Brazil, 2021, Directors Márcia Gomes de Oliveira and Norbert G. Suchanek, 30 min, Portuguese / German with English subtitles - Odesson Alves Ferreira could have been any of us when he was seriously contaminated by cesium 137 in Goiânia. His family was one of the hardest hit. It was his brother, owner of a junkyard, who bought the scrap, an old radiotherapy device, which caused the worst radioactive contamination in Latin America. Odesson has survived the radiation and has fought since the beginning of the tragedy for the rights of the Victims of Cesium-137. 30 years after the accident, Odesson Alves Ferreira traveled to Berlin to receive the Honorary Lifetime Achievement Award at the International Uranium Film Festival 2017.  It was his first flight outside Brazil. In an interview, Odesson recalls unforgettable scenes from the accident.
 
 
Brazil, 2003, Director Ângelo Lima, Fiction, No dialogue, 4 min - Leide das Neves was the first fatal victim of the radioactive accident in Goiânia, with cesium-137. She was a 6 year old child. Where are her dreams? Leide das Neves didn't have time to play. Introduction by Leopoldo Nunes.
 
 
Brazil, 2008, Director Ângelo Lima, Portuguese with English subtitles, 30 min - In 1987, one of the biggest radiological accidents in the world took place in Goiânia. Victims tell how it was and how they are living today. Whose fault was this accident? What is the Government doing to help the victims that were directly affected?
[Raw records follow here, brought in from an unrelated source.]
Definition usage_of (resp : TaskResponse) : json := default empty_obj (tr_result resp ≫= fun r => jget r "usage").

Definition to_openai (now : Z) (resp : TaskResponse) (model : string) : json :=
  let '(role, content) := first_message resp in
  mk_obj [("id", JString "chatcmpl-iicp"); ("object", JString "chat.completion");
          ("created", i64_json now); ("model", JString model);
          ("choices", JArray [mk_obj [("index", u64_json 0);
             ("message", mk_obj [("role", JString role); ("content", JString content)]); ("finish_reason", JString "stop")]]);
          ("usage", usage_of resp)].

Definition to_ollama (now : string) (resp : TaskResponse) (model : string) : json :=
  let '(role, content) := first_message resp in
  mk_obj [("model", JString model); ("created_at", JString now);
          ("message", mk_obj [("role", JString role); ("content", JString content)]);
          ("done", JBool true); ("done_reason", JString "stop")].

Definition to_ollama_generate (now : string) (resp : TaskResponse) (model : string) : json :=
  mk_obj [("model", JString model); ("created_at", JString now); ("response", JString (first_message resp).2);
          ("done", JBool true); ("done_reason", JString "stop")].

Definition to_anthropic (resp : TaskResponse) (model : string) : json :=
  mk_obj [("id", JString "msg_iicp"); ("type", JString "message"); ("role", JString "assistant"); ("model", JString model);
          ("content", JArray [mk_obj [("type", JString "text"); ("text", JString (first_message resp).2)]]);
          ("stop_reason", JString "end_turn"); ("usage", usage_of resp)].
(* ===== verification/PeerManager.v ===== *)
(** * The mesh layer ([src/peer_manager.rs], the mesh endpoints of [src/node.rs])

    The table of peers, admission of advertised peers, gossip exchanges and
    relay election.  Handlers and the gossip task share the table: all of it
    are programs whose actions are the critical sections of the source. *)

From S2P Require Import Prelude Program Concurrent Text Json Cbor HttpResource ClientTypes ClientEffects ConsumerToken Signing Membership.

(** ** Data *)

Definition PEER_EXPIRY : Z := 90 * 10 ^ 9.
Definition MAX_REPLAY_IDS : Z := 4096.

Record PeerInfo := mkPeer {
  pi_node_id : string;
  pi_endpoint : string;
  pi_region : string;
  pi_last_seen : string;
  pi_last_contact : Z;
  pi_relay_capable : bool;
  pi_relay_accept_port : Z;
  pi_relay_load : f64;
  pi_trust_domain_id : option string;
  pi_membership_generation : option Z;
  pi_membership_expires_at : option Z;
  pi_membership : option MembershipEnvelope
}.

Record ElectedRelay := mkElected { el_peer : PeerInfo; el_host : string; el_port : Z }.

Record RestrictedLocalIdentity := mkLocalIdentity { li_membership : MembershipEnvelope; li_signing_seed : list byte }.
Record RestrictedPeerAdmission := mkRestrictedAdmission {
  ra_policy : MembershipPolicy;
  ra_directory_membership_bearer : string;
  ra_directory_context : option RestrictedDirectoryContext;
  ra_local : option RestrictedLocalIdentity
}.
Inductive PeerAdmissionMode := Public | Restricted (r : RestrictedPeerAdmission).

(** What a manager holds that does not change. *)
Record peer_config := mkPeerConfig {
  pm_directory_url : string;
  pm_node_token : string;
  pm_own_relay_capable : bool;
  pm_own_relay_accept_port : Z;
  pm_admission : PeerAdmissionMode
}.
(** [with_opts] *)
Definition with_opts (directory_url node_token : string) (relay_capable : bool) (relay_accept_port : Z)
    (admission : PeerAdmissionMode) : peer_config :=
  mkPeerConfig (trim_end_char "/" directory_url) node_token relay_capable relay_accept_port admission.
Definition initial_generation (admission : PeerAdmissionMode) : Z :=
  match admission with Public => 0 | Restricted r => mp_minimum_generation (ra_policy r) end.

Definition into_admission {lib : SignedDomain} (b : RestrictedPeerBundle) (expected_node_id : string) (now : Z)
    : result PeerAdmissionMode MembershipRefusal :=
  if blank (pb_directory_membership_bearer b) then Err MissingDirectoryCredential
  else
    let? _ := verify_membership (pb_membership b) (pb_policy b) expected_node_id "peers" now in
    let? seed := signing_seed (pb_signing_seed_ed25519 b)
                   (sub_public_key_ed25519 (as_subject (me_assertion (pb_membership b)))) in
    Ok (Restricted (mkRestrictedAdmission (pb_policy b) (pb_directory_membership_bearer b) None
          (Some (mkLocalIdentity (pb_membership b) seed)))).

Definition with_membership (m : option MembershipEnvelope) (v : json) : json :=
  match m with Some e => set_field "membership" (membership_value e) v | None => v end.
Definition to_response_value (p : PeerInfo) : json :=
  with_membership (pi_membership p)
    (mk_obj [("node_id", JString (pi_node_id p)); ("endpoint", JString (pi_endpoint p)); ("region", JString (pi_region p));
             ("last_seen", JString (pi_last_seen p))]).
Definition to_gossip_value (p : PeerInfo) : json :=
  with_membership (pi_membership p)
    (mk_obj [("node_id", JString (pi_node_id p)); ("endpoint", JString (pi_endpoint p)); ("region", JString (pi_region p));
             ("last_seen", JString (pi_last_seen p)); ("relay_capable", JBool (pi_relay_capable p));
             ("relay_accept_port", u64_json (pi_relay_accept_port p)); ("relay_load", f64_json (pi_relay_load p))]).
Fear and silence take over a city. 
 
Ângelo Lima is actor, director, producer and photographer. Born in Recife (Pernambuco), he arrived in the state of Goiás at the age of 8, in 1959. Ângelo Lima officially entered the world of filmmaking at the age of 16 with his first short film. Today he looks back at a film career of nearly 50 years. He participated  in more than 280 film festivals around the world and was awarded twice at the largest environmental film festival in Latin America, Fica of Goiás city. In 2014 he received the title "Citizen of Goiás“.
 
 
Brazil, 2003, Director Luiz Eduardo Jorge, Producer Laura Pires, Documentary, 24 min, Portuguese - The  film shows the tragedy in the city of Goiânia, in 1987, caused by the radioactive element called cesium-137. The film addresses the consequences of those who were exposed directly or indirectly to cesium-137 and highlights the lack of preparation of those who should prevent or contain these kind of accidents. The lack of information to this day feeds the stigmatization of the victims who survived with extreme difficulty and of the residents of the contaminated neighborhood.  Best Short Film Audience Award of the International Uranium Film Festival Rio de Janeiro 2011. 
 
Luiz Eduardo Jorge, educated in communication sciences and visual anthropology, was filmmaker, writer and Professor at the Catholic University of Goiás. He directed 18 films with social, historical and cultural themes and received several awards in Brazil. Luiz Eduardo Jorge passed away in 2017. He said about himself:  "I was born shortly before the Brazilian dictatorship. I lived under the military rule for twenty years. My film work is based on my commitment to political militancy. I want to be true and work with cinema of truth.“
 
 
Brazil, 1989, Director Roberto Pires, Producer Laura Pires, Cast: Nelson Xavier, Joana Fomm, Paulo Betti, Denise Milfond and Stepan Nercessian, Fiction based on facts, 95 min, Portuguese - This fiction movie filmed with Brazilian TV-Stars is based on the facts of the Goiânia radioactive accident and was filmed at the location where the accident took place in Goiânia: A heavy lead capsule was found by young scavengers (waste pickers) in the rubble of the Goiano Radiotherapy Institute, in the city of Goiânia.
 
They thought they could earn some money from it. Days later, they began to feel ill and decided to sell the capsule to a junkyard. Devair, owner of the junkyard, tried to open it, and discovered inside a strange powder emitting a blue light at night. He showed it to friends and family. It was cesium-137, which left hundreds of contaminated and an unknown number of dead. „Césio 137. O Pesadelo de Goiânia“ received several national and international awards including the Best Fiction Audience Award of the International Uranium Film Festival Rio de Janeiro in 2011.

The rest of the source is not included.